How do you deal with investor rejection?

Samofalov Aleksey QA Specialist at Luxoft

March 8th, 2017

Part of the fundraising process is having a robust pipeline of folks that you can tap into for funding.

I watched the other day on a webinar from Adeo Ressi (Founder Institute)that on average it takes about 100 investor meetings to get to one investment.

With so many rejections on the way, how do you keep yourself in good spirits to keep going in order to get that single investment after 99 rejections?

Giorgio Serbanescu Serial Entrepreneur Looking For Business Partner

March 9th, 2017

I beg to recommended if you have not seen the movie "The Founder"

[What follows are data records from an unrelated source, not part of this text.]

Record daemon_wf (d : daemon) : Prop := {
  (** connections are well formed; names are of the past *)
  wf_conn : ∀ n m, conns d !! n = Some m → (n < next_name d)%nat ∧ mux_ok m;
  wf_name : ∀ k b, bridges d !! k = Some b → (k < next_name d)%nat;
  (** an entry's number has 32 bits, and its task is there, for the same stream *)
  wf_entry : ∀ sid e, d_streams d !! sid = Some e →
    0 ≤ sid < 2 ^ 32 ∧ ∃ b, bridges d !! data_tx e = Some b ∧ entry_task sid e b;
  wf_recv : ∀ sid e r, d_streams d !! sid = Some e → recv_rx e = Some r → rx_ok d e r;
  (** a task whose sender is held has its entry: no sender leaks *)
  wf_task : ∀ k b, bridges d !! k = Some b → tx_open (bridge_data b) = true →
    ∃ e, d_streams d !! bridge_sid b = Some e ∧ data_tx e = k;
  (** a [send] waits for the channel of a stream that is in the table *)
  wf_sending : ∀ k x, sending d = Some (k, x) → ∃ sid e, d_streams d !! sid = Some e ∧ data_tx e = k;
  wf_next : 0 ≤ d_next_stream_id d < 2 ^ 32;
  (** a waiting dial has a connection and a 32-bit number *)
  wf_dialing : ∀ n sid class, (n, sid, class) ∈ dialing d → is_Some (conns d !! n) ∧ 0 ≤ sid < 2 ^ 32;
  wf_pool : ∀ a n, mux_pool d !! a = Some n → is_Some (conns d !! n);
}.

(** The connections of a later state. *)
Record conns_later (d d' : daemon) : Prop := {
  cl_kept : ∀ n m c, conns d !! n = Some m → is_Some (chans (tbl m) !! c) →
    ∃ m', conns d' !! n = Some m' ∧ is_Some (chans (tbl m') !! c);
  cl_names : ∀ n, is_Some (conns d !! n) → is_Some (conns d' !! n);
  cl_wf : ∀ n m, conns d' !! n = Some m → (n < next_name d')%nat ∧ mux_ok m;
}.

Lemma conns_later_same d d' :
  daemon_wf d → conns d' = conns d → (next_name d ≤ next_name d')%nat → conns_later d d'.
Proof.
  intros Hd Hc Hn. split; rewrite Hc; [eauto..|]. intros n m Hm. destruct (wf_conn _ Hd _ _ Hm) as (? & ?).
  split; [lia|done].
Qed.

Lemma conns_later_insert n m m' d d' :
  daemon_wf d → conns d !! n = Some m → (∀ c, is_Some (chans (tbl m) !! c) → is_Some (chans (tbl m') !! c)) →
  mux_ok m' → conns d' = <[n := m']> (conns d) → (next_name d ≤ next_name d')%nat → conns_later d d'.
Proof.
  intros Hd Hm Hch Hw Hc Hn. split; rewrite Hc.
  - intros k mk c Hk Hck. destruct (decide (n = k)) as [->|Hne].
    + rewrite lookup_insert_eq. simplify_eq. eauto.
    + rewrite lookup_insert_ne by done. eauto.
  - intros k Hk. rewrite lookup_insert_is_Some. destruct (decide (n = k)); auto.
  - intros k mk. destruct (decide (n = k)) as [->|Hne].
    + rewrite lookup_insert_eq. intros [= <-]. destruct (wf_conn _ Hd _ _ Hm) as (? & _). split; [lia|done].
    + rewrite lookup_insert_ne by done. intros Hk. destruct (wf_conn _ Hd _ _ Hk) as (? & ?). split; [lia|done].
Qed.

Lemma conns_later_step n m e m' d d' :
  daemon_wf d → conns d !! n = Some m → step e m = Some m' →
  conns d' = <[n := m']> (conns d) → (next_name d ≤ next_name d')%nat → conns_later d d'.
Proof.
  intros Hd Hm Hs Hc Hn. destruct (wf_conn _ Hd _ _ Hm) as (_ & Hw).
  eapply (conns_later_insert n m m'); [done|done| | |done|done].
  - intros c. by eapply step_chans.
  - by eapply step_ok.
Qed.

Lemma rx_ok_later d d' e r : conns_later d d' → rx_ok d e r → rx_ok d' e r.
Proof.
  intros [Hk _ _]. destruct r as [n c|b]; [|done]. intros (He & m & Hm & Hc).
  destruct (Hk _ _ _ Hm Hc) as (m' & ? & ?). split; eauto.
Qed.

John Bilicki III Able to dramatically improve the entire landscape of the web with the right business connections.

March 8th, 2017

That is entirely subjective to the context of your business, most importantly consumer reaction which is subjective to how necessary and useful your product and/or service is which in and of itself is subjective to the effectiveness of your marketing messages which itself is subjective to whether or not you're marketing towards the markets that have the money and need which is subjective to such crowds existing to begin with. Break one link in that chain and even if you have the best thing since sliced bread and you'll need to correct it well enough for the right investor(s) to at least give you a fighting chance which is subjective to doing the right presentation in front of the right investor(s).

Then there is the opposite side: you could be doing everything in that chain correctly but no one needs or even wants your product or service. Just because you think it's cool doesn't imply that others do, or need or even want it. One of the most critical skills an entrepreneur can have is objectivity. If you really have something worth enough people's time and you know this objectively then the first paragraph truly applies. If you don't then the objective person will either readjust course if it's even a possibility or abandon ship quickly and find something worthwhile to invest their time on instead.

So in short if you really, truly and most importantly objectively have something that really stands out among the existing peers, is truly useful or at least a highly desirable want keep pressing on and correct the chink in your chain. If you don't learn to let go and at least gain a healthy dose of objectivism.

Dane Madsen Organizational and Operational Strategy Consultant

March 8th, 2017

The 100:1 is false. It can be way more or way less. As mentioned it is about your business. Most never get funded. While some investors say "it's the jockey not the horse" it's both. You can have a great idea and they are not convinced you can execute. You need to know why they reject you to reform your approach. Then you pull on your adult-pants and make more calls. If you are discouraged by investor rejection, you will not survive.

Jerry Prendergast Prendergast & Associates

March 8th, 2017

I have company that puts together RESTAURANT PROJECTS.. rejection is what it is all about.. I try to learn something about my pitch from EVERY rejection... what did we not cover.. .where did we not outline correctly... what team member was wrong... so may things you can learn from rejection... it is the best learning experience.. .


March 9th, 2017

The need for serious funding is already a tell-tale sign of founder laziness or possibly ineptitude. A founder should work harder on establishing why he does NOT need outside funding. The fact that he does, pretty much defeats the object. Unless you are a developer yourself, you should probably not try to do a startup of which the essential effort is the construction of software. It almost never works. Therefore, don't spend on automating, or on a development team, if you can start up by profitably doing things manually first. Since you would already be making money, where would be the urgent need for investors?